2
votes

I've been looking around online and I can't find a clear answer how to fill different sections under the normal distribution using ggplot and stat_function --> dnorm.

#Parameters 

mu = 18.7
sigma = 36.4
n = 168
x = c(mu - 4*sigma/sqrt(n), mu + 4*sigma/sqrt(n))

Here's what I have for the plot

ggplot(data, aes(x)) + 
  stat_function(fun = dnorm,
                args = list(mean = mu, sd = sigma/sqrt(n)), 
                geom = "area", 
                fill = "steelblue")

Plot

What I want is to fill the first standard deviation one color, the second another color, and so on. I've also noticed that the curve does not appear smooth. Any reason why?

Thanks in advance.

1
Regarding the "curve does not appear smooth" - stat_function has an argument n for how many points along the curve to use. It's default is 101. You can use higher values of n to make the curve smoother. - Gregor Thomas
Filling different regions with different colors suggests that the regions must be different. As crazy as that may sound, realize that your code above is making just one region. BTW, please test the code you post to questions.

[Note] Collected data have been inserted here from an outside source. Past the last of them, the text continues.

(** ** Calls begin and end *)
Lemma enter_ok c g g' L : inv g L -> enter c g = Some g' -> exists T, pre c T /\ held T = [] /\ inv g' (T ++ L).
Proof.
  intros Hi. assert (forall f, (fl ← files g !! f; if f_open fl then Some (store_file f (set_users (f_users fl + 1) fl) g) else None) = Some g' ->
    inv g' ([TUse f] ++ L)) as Huse.
  { intros f. destruct (files g !! f) as [fl|] eqn:E; [|done]. cbn. destruct (f_open fl) eqn:Eo; [|done]. intros [= <-].
    by apply use_start_move. }
  destruct c; cbn [enter file_of]; intros Ee; cbn [pre file_of]; try (eexists; split_and!; [done|done|by apply Huse]);
    try (injection Ee as <-; by exists []).
  { destruct (take_one o (released g)) as [l|] eqn:El; [|done]. injection Ee as <-. exists [TRef o]. split_and!; [done..|].
    by apply release_start_move. }
  destruct (files g !! f) as [fl|] eqn:E; [|done]. cbn in Ee. destruct (f_open fl && (f_users fl =? 0)) eqn:Eo; [|done].
  injection Ee as <-. apply andb_prop in Eo as [Eo Eu%Z.eqb_eq]. eexists [_]. split_and!; [by eexists|done|]. by apply own_start_move.
Qed.

Lemma leave_ok c g r T L : inv g (T ++ L) -> post c r T -> inv (leave c g) L /\ held T = [].
Proof.
  intros Hi HT. assert (forall f, inv g ([TUse f] ++ L) ->
    inv (match files g !! f with Some fl => store_file f (set_users (f_users fl - 1) fl) g | None => g end) L) as Huse.
  { intros f Hf. destruct (use_stop_move g L f Hf) as (fl & -> & Hr). done. }
  destruct c; cbn [post file_of] in HT; try subst T; unfold leave; cbn [file_of]; try (split; [by apply Huse|done]); try done.
  destruct HT as [_ ->]. split; [by apply (own_drop_move _ _ f false)|done].
Qed.

(** ** Steps *)
Lemma thread_update s M t th T g lk : sys_inv s M -> inv g (T ++ all_toks (delete t M)) -> thread_ok th T ->
  (forall m, m ∈ held T <-> lk !! m = Some t) -> (forall m u, u <> t -> lk !! m = Some u <-> locks s !! m = Some u) ->
  sys_inv (MkSys g (<[t := th]> (threads s)) lk (log s)) (<[t := T]> M).
Proof.
  intros [I K Th Lk Ho Lg] Hi Hth Hh Hlk. split; cbn; [by rewrite all_toks_insert| | | | |done].
  - intros u. destruct (decide (u = t)) as [->|Hu]; [by rewrite !lookup_insert_eq|by rewrite !lookup_insert_ne by done].
  - intros u th' T'. destruct (decide (u = t)) as [->|Hu]; [rewrite !lookup_insert_eq; congruence|rewrite !lookup_insert_ne by done; apply Th].
  - intros u T' m. destruct (decide (u = t)) as [->|Hu]; [rewrite lookup_insert_eq; by intros [= <-]|].
    rewrite lookup_insert_ne by done. rewrite (Hlk m u Hu). apply Lk.
  - intros m u Hm. destruct (decide (u = t)) as [->|Hu]; [by rewrite lookup_insert_eq|].
    rewrite lookup_insert_ne by done. by apply (Ho m), Hlk.
Qed.

Lemma thread_end s M t g lg : sys_inv s M -> inv g (all_toks (delete t M)) -> (forall m, locks s !! m <> Some t) ->
  (forall f r, (CRelease f, r) ∈ lg -> r = 0) -> sys_inv (MkSys g (delete t (threads s)) (locks s) lg) (delete t M).
Proof.
  intros [I K Th Lk Ho Lg] Hi Hn Hlg. split; cbn; [done| | | | |done].
  - intros u. destruct (decide (u = t)) as [->|Hu]; [by rewrite !lookup_delete_eq|by rewrite !lookup_delete_ne by done].
  - intros u th' T'. rewrite !lookup_delete_Some. intros [_ H1] [_ H2]. by apply (Th u).
  - intros u T' m. rewrite lookup_delete_Some. intros [_ H2]. by apply Lk.
  - intros m u Hm. rewrite lookup_delete_ne; [by apply (Ho m)|]. intros ->. by apply (Hn m).
Qed.
(** A ring whose hash table holds fitting tables looks commands up in them. *)
Lemma loaded_ring_ok r tables : tables_fit tables = true ->
  (forall h, 0 <= get_cmd_length_mask r h < 2 ^ 16) ->
  (forall b d, bucket (cmd_hash r) b d <-> d ∈ concat tables /\ b = key_of d) -> ring_ok hash_min r tables.
Proof.
  intros Ht Hlen Hb.
  assert (forall d, d ∈ concat tables -> desc_fits d = true /\ hashes d = true) as Hin.
  { unfold tables_fit in Ht. apply andb_prop in Ht as [[H1 H2]%andb_prop _]. rewrite forallb_forall in H1, H2.
    intros d Hd%list_elem_of_In. auto. }
  assert (forall h d, find_cmd_in_table hash_min r h = Some d <-> d ∈ concat tables /\ matches d h) as Hfind.
  { intros h d. unfold find_cmd_in_table. split.
    - intros [Hd Hm]%find_some. apply list_elem_of_In, Hb in Hd as [Hd _]. split; [done|by apply Z.eqb_eq].
    - intros [Hd Hm]. destruct (List.find _ _) as [d'|] eqn:Ef.
      + apply find_some in Ef as [Hd' Hm'%Z.eqb_eq]. apply list_elem_of_In, Hb in Hd' as [Hd' _]. f_equal. by apply (matches_unique tables d' d h).
      + exfalso. enough (In d (default [] (cmd_hash r !! hash_min (Z.land h CMD_HASH_MASK)))) as Hx%(find_none _ _ Ef) by (by rewrite Hm, Z.eqb_refl in Hx).
        apply list_elem_of_In, Hb. split; [done|].
        unfold key_of. by rewrite (matches_key d h (proj2 (Hin d Hd)) Hm). }
  split.
  - intros h d. unfold find_cmd. destruct (find_cmd_in_table hash_min r h) as [d'|] eqn:Ef.
    + apply Hfind in Ef as [Hd Hm]. split; [intros [= <-]; by apply describes_known|]. intros [d0 H0 Hm0|Hno _]; [|by destruct (Hno d')].
      f_equal. by apply (matches_unique tables d' d0 h).
    + assert (forall d, d ∈ concat tables -> ~ matches d h) as Hno by (intros d0 H0 Hm; by rewrite (proj2 (Hfind h d0) (conj H0 Hm)) in Ef).
      unfold truth. destruct (Z.eqb_spec (get_cmd_length_mask r h) 0) as [Ez|Ez]; cbn; split.
      * done.
      * intros [d0 H0 Hm|_ Hz]; [by destruct (Hno d0)|done].
      * intros [= <-]. by apply describes_other.
      * intros [d0 H0 Hm|_ _]; [by destruct (Hno d0)|done].
  - intros h d. unfold find_cmd. destruct (find_cmd_in_table hash_min r h) as [d'|] eqn:Ef.
    + intros [= <-]. apply Hfind in Ef as [Hd _]. by apply Hin.
    + destruct (negb _); [done|]. intros [= <-]. unfold desc_fits, default_desc. cbn. specialize (Hlen h). change (65536) with (2 ^ 16).
      destruct (Z.leb_spec 0 (get_cmd_length_mask r h)), (Z.ltb_spec (get_cmd_length_mask r h) (2 ^ 16)); try done; lia.
Qed.
End init.

(** ** Set-up of a ring *)
Lemma render_mask_bounds h : 0 <= gen7_render_get_cmd_length_mask h < 2 ^ 16.
Proof. unfold gen7_render_get_cmd_length_mask. repeat case_if; lia. Qed.
Lemma bsd_mask_bounds h : 0 <= gen7_bsd_get_cmd_length_mask h < 2 ^ 16.
Proof. unfold gen7_bsd_get_cmd_length_mask. repeat case_if; lia. Qed.
Lemma blt_mask_bounds h : 0 <= gen7_blt_get_cmd_length_mask h < 2 ^ 16.
Proof. unfold gen7_blt_get_cmd_length_mask. repeat case_if; lia. Qed.

Lemma ring_tables_fit haswell r tables r' : ring_tables haswell r = Some (tables, r') ->
  tables_fit tables = true /\ (forall h, 0 <= get_cmd_length_mask r' h < 2 ^ 16) /\ cmd_hash r' = cmd_hash r /\ needs_cmd_parser r' = needs_cmd_parser r.
Proof.
  unfold ring_tables. destruct (ring_id r), haswell; intros [= <- <-];
    (split_and!; [by vm_compute|first [exact render_mask_bounds|exact bsd_mask_bounds|exact blt_mask_bounds]|done|done]).
Qed.

Section setup.
Context (hash_min : Z -> Z) (haswell : bool) (kmalloc : nat -> bool) (r0 : intel_engine_cs).
Context (Hempty : cmd_hash r0 = ∅).

Lemma init_ring_ok r : i915_cmd_parser_init_ring hash_min true haswell kmalloc r0 = Done (0, r) ->
  exists tables r1, ring_tables haswell r0 = Some (tables, r1) /\ ring_ok hash_min r tables /\ needs_cmd_parser r = true /\
    reg_table r = reg_table r1 /\ master_reg_table r = master_reg_table r1 /\ get_cmd_length_mask r = get_cmd_length_mask r1.
Proof.
  unfold i915_cmd_parser_init_ring. cbn [negb]. destruct (ring_tables haswell r0) as [[tables r1]|] eqn:Et; [|done]. mred.
  destruct (ring_tables_fit haswell r0 tables r1 Et) as (Hf & Hl & Hh & _).
  destruct (validate_cmds_sorted tables) as [sorted| |]; [|done|done]. destruct (BUG_ON (negb sorted)); [|done].
  destruct (BUG_ON (negb (validate_regs_sorted r1))); [|done].
  rewrite Hh, Hempty. cbn [hash_empty map_to_list]. unfold hash_empty. rewrite map_to_list_empty. cbn [forallb]. unfold init_hash_table.
  destruct (init_tables hash_min kmalloc 0 tables ∅) as [ret ht] eqn:Ei. apply init_tables_ok in Ei.
  destruct (truth ret) eqn:Er; [intros [= -> <-]; by cbn in Er|]. intros [= <-]. exists tables, r1. split_and!; try done.
  apply loaded_ring_ok; [done|done|]. intros b d. cbn. rewrite Ei. unfold bucket. rewrite lookup_empty. cbn.
  split; [intros [Hn|]; [by apply not_elem_of_nil in Hn|done]|by right].
Qed.
End setup.
(* ===== verification/DrmIrqSpec.v ===== *)
(** * Vertical blanking: what each routine does to its CRTC

    A weakest precondition for the routines that touch one CRTC's structure only, its
    rules, and the effect of each routine on the counts, whatever the hardware does. *)

From S2P Require Import Prelude Counting DrmIrq.

Lemma set_vb_twice {E : vblank_env} i v v' d : set_vb i v' (set_vb i v d) = set_vb i v' d.
Proof. unfold set_vb, set_array. cbn. by rewrite list_insert_insert_eq. Qed.

Section wp.
Context {Env : vblank_env}.
(** [L] tells whether the run may loop; [d] is the device and [i] the CRTC. *)
Context (L : Prop) (i : Z) (d : drm_device) (Hi : 0 <= i /\ (Z.to_nat i < length (vblank d))%nat).

Definition wp {A} (c : io A) (v : drm_vblank_crtc) (h : hw) (Q : A -> drm_vblank_crtc -> hw -> Prop) : Prop :=
  match c (set_vb i v d, h) with
  | Done (a, s) => exists v' h', s = (set_vb i v' d, h') /\ Q a v' h'
  | Oops => False
  | Loops => L
  end.

Lemma vwp_mono {A} (c : io A) v h Q Q' : wp c v h Q -> (forall a v' h', Q a v' h' -> Q' a v' h') -> wp c v h Q'.
Proof. unfold wp. intros H HQ. destruct (c _) as [[a s]| |]; [|done|done]. destruct H as (v' & h' & E & H). exists v', h'. auto. Qed.

Lemma vwp_ret {A} (a : A) v h Q : Q a v h -> wp (mret a) v h Q.
Proof. intros H. by exists v, h. Qed.

Lemma vwp_bind {A B} (c : io A) (k : A -> io B) v h Q : wp c v h (fun a v' h' => wp (k a) v' h' Q) -> wp (c ≫= k) v h Q.
Proof.
  unfold wp. cbn. unfold mbind, io_bind. destruct (c _) as [[a s]| |]; [|done|done]. by intros (v' & h' & -> & H).
Qed.

Lemma wp_call {A} (f : hw -> A * hw) v h Q : (forall a h', f h = (a, h') -> Q a v h') -> wp (call f) v h Q.
Proof. intros H. unfold wp, call. cbn. destruct (f h) as [a h'] eqn:E. exists v, h'. split; [done|]. by apply H. Qed.

Lemma wp_call_ f v h (Q : unit -> drm_vblank_crtc -> hw -> Prop) : Q tt v (f h) -> wp (call_ f) v h Q.
Proof. intros H. by exists v, (f h). Qed.

Lemma wp_dev v h Q : Q (set_vb i v d) v h -> wp dev v h Q.
Proof. intros H. by exists v, h. Qed.

Lemma lookup_set v : vb_lookup (set_vb i v d) i = Some v.
Proof.
  unfold vb_lookup, set_vb. destruct (Z.ltb_spec i 0); [lia|]. cbn. apply list_lookup_insert_eq, Hi.
Qed.

Lemma wp_vb v h (Q : drm_vblank_crtc -> drm_vblank_crtc -> hw -> Prop) : Q v v h -> wp (vb i) v h Q.
Proof. intros H. unfold wp, vb. cbn [fst]. rewrite lookup_set. by exists v, h. Qed.

Lemma wp_mod f v h (Q : unit -> drm_vblank_crtc -> hw -> Prop) : Q tt (f v) h -> wp (mod_vb i f) v h Q.
Proof.
  intros H. unfold mod_vb. apply vwp_bind, wp_vb. unfold wp, mod_dev. cbn. rewrite set_vb_twice. by exists (f v), h.
Qed.
End wp.

(** Runs a routine up to the next branch. *)
Ltac wp_step :=
  match goal with
  | |- wp _ _ _ (mbind _ _) _ _ _ => apply vwp_bind
  | |- wp _ _ _ (mret _) _ _ _ => apply vwp_ret
  | |- wp _ _ _ (call_ _) _ _ _ => apply wp_call_
  | |- wp _ _ _ (call _) _ _ _ => apply wp_call; let r := fresh "r" in let g := fresh "g" in let E := fresh "Ecall" in intros r g E
  | |- wp _ _ _ dev _ _ _ => apply wp_dev
  | |- wp _ _ _ (vb _) _ _ _ => apply wp_vb; [assumption|]
  | |- wp _ _ _ (mod_vb _ _) _ _ _ => apply wp_mod; [assumption|]
  end.
Ltac wp_run := repeat (wp_step; cbn beta match).

Lemma s32_plus1 r : is_s32 r -> s32 (r + 1) = 1 -> r = 0.
Proof. unfold is_s32, s32. intros. Z.div_mod_to_equations. lia. Qed.

Lemma ref_back v : is_s32 (refcount v) -> with_refcount (s32 (s32 (refcount v + 1) - 1)) (with_refcount (s32 (refcount v + 1)) v) = v.
Proof.
  destruct v as [t c r l lw im en tm]. unfold with_refcount. cbn. intros Hr. f_equal. unfold is_s32, s32 in *. Z.div_mod_to_equations. lia.
Qed.

Section effects.
Context {Env : vblank_env}.
Context (i : Z) (d : drm_device) (Hi : 0 <= i /\ (Z.to_nat i < length (vblank d))%nat).
Notation wpt := (wp True i d).

(** The counter and its timestamps may move on, the rest stays. *)
Record ticked (v v' : drm_vblank_crtc) : Prop := {
  t_refcount : refcount v' = refcount v;
  t_inmodeset : inmodeset v' = inmodeset v;
  t_timer : timer v' = timer v;
  t_time : length (time v') = length (time v);
}.

Lemma ticked_refl v : ticked v v.
Proof. done. Qed.
Lemma ticked_trans v1 v2 v3 : ticked v1 v2 -> ticked v2 v3 -> ticked v1 v3.
Proof. intros [] []. split; congruence. Qed.

Lemma ticked_stamp n t v : ticked v (set_vblanktimestamp n t v).
Proof. split; try done. cbn. apply length_insert. Qed.

Lemma timestamp_ok L flags v h (Q : bool * timeval -> drm_vblank_crtc -> hw -> Prop) :
  (forall r h', Q r v h') -> wp L i d (drm_get_last_vbltimestamp i flags) v h Q.
Proof.
  intros H. unfold drm_get_last_vbltimestamp. apply vwp_bind.
  assert (forall v h (Q : option timeval -> drm_vblank_crtc -> hw -> Prop), (forall r h', Q r v h') -> wp L i d (match get_vblank_timestamp with
    | Some query => if 0 <? s32 (s32 drm_timestamp_precision * 1000) then
        '(ret, _, t) ← call (query i (s32 (s32 drm_timestamp_precision * 1000)) flags); mret (if 0 <? ret then Some t else None) else mret None
    | None => mret None end) v h Q) as Hq.
  { intros v1 h1 Q1 H1. destruct get_vblank_timestamp as [query|]; [|wp_run; apply H1]. destruct (0 <? _); wp_run; [|apply H1].
    destruct r as [[ret e] t]. wp_run. apply H1. }
  apply Hq. intros [t|] h'; [wp_run; apply H|]. unfold get_drm_timestamp. wp_run. apply H.
Qed.

Lemma read_counter_ok n v h (Q : Z * bool * timeval -> drm_vblank_crtc -> hw -> Prop) :
  (forall r h', Q r v h') -> wpt (read_counter n i) v h Q.
Proof.
  revert h. induction n as [|n IH]; intros h HQ; [done|]. cbn [read_counter]. wp_run.
  apply timestamp_ok. intros [rc t] h'. wp_run. destruct (_ =? _); [wp_run; apply HQ|by apply IH].
Qed.

Lemma update_ok v h : wpt (drm_update_vblank_count i) v h (fun _ v' _ => ticked v v' /\ enabled v' = enabled v /\ last v' = last v).
Proof.
  unfold drm_update_vblank_count. apply vwp_bind, read_counter_ok. intros [[cur rc] t] h'. wp_run.
  destruct (_ =? 0); [wp_run; done|]. wp_run. destruct rc; wp_run; [|done].
  split; [|done]. apply (ticked_trans _ (set_vblanktimestamp (u32 (count v + (if cur <? last v then u32 (u32 (cur - last v) + max_vblank_count (set_vb i v d)) else u32 (cur - last v)))) t v)); [apply ticked_stamp|done].
Qed.

Lemma save_counter_ok n v h : wpt (save_counter n i) v h (fun _ v' _ => exists l, v' = with_last l v).
Proof.
  revert v h. induction n as [|n IH]; intros v h; [done|]. cbn [save_counter]. wp_run. apply timestamp_ok. intros [rc t] h'. wp_run.
  destruct (_ =? _); [wp_run; by eexists|]. destruct n; [wp_run; by eexists|]. destruct rc; [|wp_run; by eexists].
  eapply vwp_mono; [apply IH|]. intros ? v' ? [l ->]. by exists l.
Qed.

Lemma count_vblank_ok t v h : wpt (count_vblank i t) v h (fun _ v' _ => v' = with_count (u32 (count v + 1)) (set_vblanktimestamp (count v + 1) t v)).
Proof. unfold count_vblank. wp_run. done. Qed.

Lemma disable_save_ok v h : wpt (vblank_disable_and_save i) v h (fun _ v' _ => ticked v v' /\ enabled v' = false).
Proof.
  unfold vblank_disable_and_save. wp_run. destruct (enabled v) eqn:Ee; cbn [negb].
  2: { wp_run. apply timestamp_ok. intros [precise t] h1. wp_run. destruct precise.
       - eapply vwp_mono; [apply update_ok|]. intros ? v' ? (T & E & _). by rewrite E.
       - wp_run. eapply vwp_mono; [apply save_counter_ok|]. intros [[n rc] t'] v' h' [l ->]. wp_run.
         destruct (_ && _); [|wp_run; done]. eapply vwp_mono; [apply count_vblank_ok|]. intros ? ? ? ->. split; [|done]. split; try done. cbn. apply length_insert. }
  wp_run. eapply vwp_mono; [apply save_counter_ok|]. intros [[n rc] t'] v' h' [l ->]. wp_run.
  destruct (_ && _); [|wp_run; done]. eapply vwp_mono; [apply count_vblank_ok|]. intros ? ? ? ->. split; [|done]. split; try done. cbn. apply length_insert.
Qed.

Lemma disable_fn_ok v h : wpt (vblank_disable_fn i) v h (fun _ v' _ => v' = v \/ refcount v = 0 /\ ticked v v' /\ enabled v' = false).
Proof.
  unfold vblank_disable_fn. wp_run. destruct (negb _); [wp_run; by left|]. wp_run.
  destruct (refcount v =? 0) eqn:Er; cbn [andb]; [|wp_run; by left]. destruct (enabled v); cbn [andb]; [|wp_run; by left].
  eapply vwp_mono; [apply disable_save_ok|]. intros ? v' ? [T E]. right. b2p. done.
Qed.

Lemma enable_ok v h : wpt (drm_vblank_enable i) v h (fun ret v' _ =>
  (enabled v = true /\ ret = 0 /\ v' = v) \/ (enabled v = false /\ ret = 0 /\ ticked v v' /\ enabled v' = true) \/
  (enabled v = false /\ ret <> 0 /\ (exists g, ret = (enable_vblank i g).1) /\ v' = with_refcount (s32 (refcount v - 1)) v)).
Proof.
  unfold drm_vblank_enable. wp_run. destruct (enabled v) eqn:Ee; cbn [negb]; [wp_run; by left|]. wp_run.
  unfold truth. destruct (Z.eqb_spec r 0) as [->|Ha]; cbn [negb].
  - wp_run. eapply vwp_mono; [apply update_ok|]. intros ? v' ? (T & E & _). wp_run. right. left. by destruct T.
  - wp_run. right; right. split_and!; [done|done|exists h; by rewrite Ecall|done].
Qed.

Lemma get_ref_ok v h : is_s32 (refcount v) -> i < num_crtcs d -> wpt (drm_vblank_get i) v h (fun ret v' _ =>
  (ret <> 0 /\ v' = v /\ (refcount v <> 0 -> enabled v = false)) \/
  (ret = 0 /\ refcount v' = s32 (refcount v + 1) /\ inmodeset v' = inmodeset v /\ enabled v' = true /\ length (time v') = length (time v) /\
   (enabled v = true -> count v' = count v) /\ (refcount v <> 0 -> enabled v = true))).
Proof.
  intros Hr Hn. unfold drm_vblank_get. wp_run. destruct (Z.leb_spec (num_crtcs (set_vb i v d)) i) as [H|_]; [cbn in H; lia|]. wp_run. cbn [refcount with_refcount].
  destruct (Z.eqb_spec (s32 (refcount v + 1)) 1) as [E1|E1].
  - apply s32_plus1 in E1; [|done]. eapply vwp_mono; [apply enable_ok|]. intros ret v' h' [(Ee & -> & ->)|[(Ee & -> & T & E)|(Ee & Hret & _ & ->)]]; cbn in Ee.
    + right. by split_and!.
    + right. destruct T. cbn in *. split_and!; try done; congruence.
    + left. split_and!; [done|by apply ref_back|done].
  - destruct (enabled v) eqn:Ee; cbn [negb enabled with_refcount].
    + rewrite Ee. cbn [negb]. wp_run. right. by split_and!.
    + rewrite Ee. cbn [negb]. wp_run. left. split_and!; [done|by apply ref_back|done].
Qed.

Lemma put_ref_ok v h : 0 < refcount v < 2 ^ 31 -> i < num_crtcs d -> wpt (drm_vblank_put i) v h (fun _ v' _ =>
  refcount v' = refcount v - 1 /\ inmodeset v' = inmodeset v /\ length (time v') = length (time v) /\
  (refcount v' <> 0 -> count v' = count v /\ enabled v' = enabled v) /\ (enabled v' = true -> enabled v = true)).
Proof.
  intros Hr Hn. unfold drm_vblank_put. wp_run. destruct (Z.eqb_spec (refcount v) 0); [lia|].
  destruct (Z.leb_spec (num_crtcs (set_vb i v d)) i) as [H|_]; [cbn in H; lia|]. wp_run. cbn [refcount with_refcount].
  rewrite (s32_small (refcount v - 1)) by (unfold is_s32; lia). destruct (Z.eqb_spec (refcount v - 1) 0) as [E|E].
  - destruct (_ =? 0); [wp_run; done|]. destruct (_ || _); [|wp_run; done].
    eapply vwp_mono; [apply disable_fn_ok|]. intros ? v' ? [->|(_ & [] & E')]; [done|]. cbn in *. split_and!; try done; try congruence.
  - wp_run. done.
Qed.

Lemma on_ok v h : (forall g, (enable_vblank i g).1 = 0) -> 0 <= refcount v - b2z (negb (inmodeset v =? 0)) < 2 ^ 31 -> i < num_crtcs d ->
  wpt (drm_vblank_on i) v h (fun _ v' _ => inmodeset v' = 0 /\ refcount v' = refcount v - b2z (negb (inmodeset v =? 0)) /\
    (refcount v' <> 0 -> enabled v' = true) /\ (enabled v = true -> count v' = count v)).
Proof.
  intros Hen Hr Hn. unfold drm_vblank_on. wp_run. destruct (Z.leb_spec (num_crtcs (set_vb i v d)) i) as [H|_]; [cbn in H; lia|]. wp_run.
  set (v1 := if negb (inmodeset v =? 0) then with_inmodeset 0 (with_refcount (s32 (refcount v - 1)) v) else v).
  assert (inmodeset v1 = 0 /\ refcount v1 = refcount v - b2z (negb (inmodeset v =? 0)) /\ enabled v1 = enabled v /\ count v1 = count v) as (E1 & E2 & E3 & E4).
  { unfold v1. destruct (Z.eqb_spec (inmodeset v) 0); cbn in *; [split_and!; [done|lia|done|done]|]. rewrite s32_small by (unfold is_s32; lia). done. }
  assert (forall Q, Q tt v1 h -> wpt (if negb (inmodeset v =? 0) then mod_vb i (fun v => with_inmodeset 0 (with_refcount (s32 (refcount v - 1)) v)) else mret tt) v h Q) as Hstep.
  { intros Q HQ. unfold v1 in HQ. destruct (inmodeset v =? 0); cbn [negb] in *; by wp_run. }
  apply Hstep. wp_run. cbn [refcount with_last]. destruct (_ || _) eqn:Eb.
  - wp_run. eapply vwp_mono; [apply enable_ok|]. intros ret v' h' [(Ee & _ & ->)|[(Ee & _ & T & E)|(_ & Hret & [g0 ->] & _)]]; [| |by rewrite Hen in Hret]; wp_run; cbn in Ee.
    + split_and!; [exact E1|exact E2|done|done].
    + destruct T. cbn in *. split_and!; [congruence|congruence|done|congruence].
  - wp_run. cbn. split_and!; [done|done| |done]. intros Hne. apply orb_false_elim in Eb as [Eb _]. apply negb_false_iff, Z.eqb_eq in Eb. done.
Qed.

Lemma pre_ok v h : is_s32 (refcount v) -> i < num_crtcs d -> num_crtcs d <> 0 ->
  wpt (drm_vblank_pre_modeset i) v h (fun _ v' _ => v' = v \/ (inmodeset v = 0 /\ v' = with_inmodeset 1 v) \/
    (inmodeset v = 0 /\ refcount v' = s32 (refcount v + 1) /\ inmodeset v' = 3 /\ enabled v' = true /\ (enabled v = true -> count v' = count v))).
Proof.
  intros Hr Hn H0. unfold drm_vblank_pre_modeset. wp_run. destruct (Z.eqb_spec (num_crtcs (set_vb i v d)) 0); [done|].
  destruct (Z.leb_spec (num_crtcs (set_vb i v d)) i) as [H|_]; [cbn in H; lia|]. wp_run.
  destruct (Z.eqb_spec (inmodeset v) 0) as [E|E]; [|wp_run; by left]. wp_run.
  eapply vwp_mono; [by apply get_ref_ok|]. intros ret v' h' [(Hret & -> & _)|(-> & Er & Ei & Een & _ & Hc & _)].
  - destruct (Z.eqb_spec ret 0); [done|]. wp_run. right. by left.
  - cbn [Z.eqb]. wp_run. right. right. cbn in *. rewrite Ei. by split_and!.
Qed.

Lemma post_ok v h : (truth (Z.land (inmodeset v) 2) = true -> 0 < refcount v < 2 ^ 31) -> i < num_crtcs d ->
  wpt ((if truth (Z.land (inmodeset v) 2) then drm_vblank_put i else mret tt);; mod_vb i (with_inmodeset 0)) v h (fun _ v' _ =>
    refcount v' = refcount v - b2z (truth (Z.land (inmodeset v) 2)) /\ inmodeset v' = 0 /\ (refcount v' <> 0 -> count v' = count v /\ enabled v' = enabled v)).
Proof.
  intros Hr Hn. wp_run. destruct (truth (Z.land (inmodeset v) 2)).
  - eapply vwp_mono; [apply put_ref_ok; [by apply Hr|done]|]. intros ? v' ? (Er & Ei & _ & Hc & _). wp_run. cbn. split_and!; [done|done|exact Hc].
  - wp_run. cbn. split_and!; [lia|done|done].
Qed.

Lemma timer_ok v h : wpt (mod_vb i (with_timer false);; vblank_disable_fn i) v h (fun _ v' _ =>
  refcount v' = refcount v /\ inmodeset v' = inmodeset v /\ (refcount v <> 0 -> count v' = count v /\ enabled v' = enabled v) /\ (enabled v' = true -> enabled v = true)).
Proof.
  wp_run. eapply vwp_mono; [apply disable_fn_ok|]. intros ? v' ? [->|(E0 & [] & Ee)]; [done|]. cbn in *. split_and!; try done; try congruence.
Qed.
End effects.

In this case, Error: You're passing a function as global data, because you're suggesting that data is a data.frame object when to the rest of us, it is the utils::data function. - r2evans
I completely forgot to data the data frame section of code, sorry! - LPKirby

1 Answers

3
votes

To get different colors with stat_function, you can use the xlim argument, e.g.,

ggplot(data.frame(x), aes(x)) + 
  stat_function(fun = dnorm,
                args = list(mean = mu, sd = sigma/sqrt(n)), 
                geom = "area", 
                fill = "steelblue", n = 1001) +
    stat_function(fun = dnorm,
                args = list(mean = mu, sd = sigma/sqrt(n)), 
                geom = "area", 
                fill = "chartreuse", n = 1001, xlim = c(mu - sigma / sqrt(n), mu)) 

That could get tedious, so if you want every standard deviation different it would be simpler to generate the function data and use geom_area directly:

sim_dat = data.frame(x = seq(x[1], x[2], length.out = 1001))
sim_dat$y = dnorm(sim_dat$x, mean = mu, sd = sigma / sqrt(n))
sim_dat$sds = cut(sim_dat$x, breaks = c(-Inf, mu + sigma / sqrt(n) * (-3:3), Inf), labels = setdiff(-4:4, 0))

ggplot(sim_dat, aes(x, y, fill = sds)) + geom_area()

enter image description here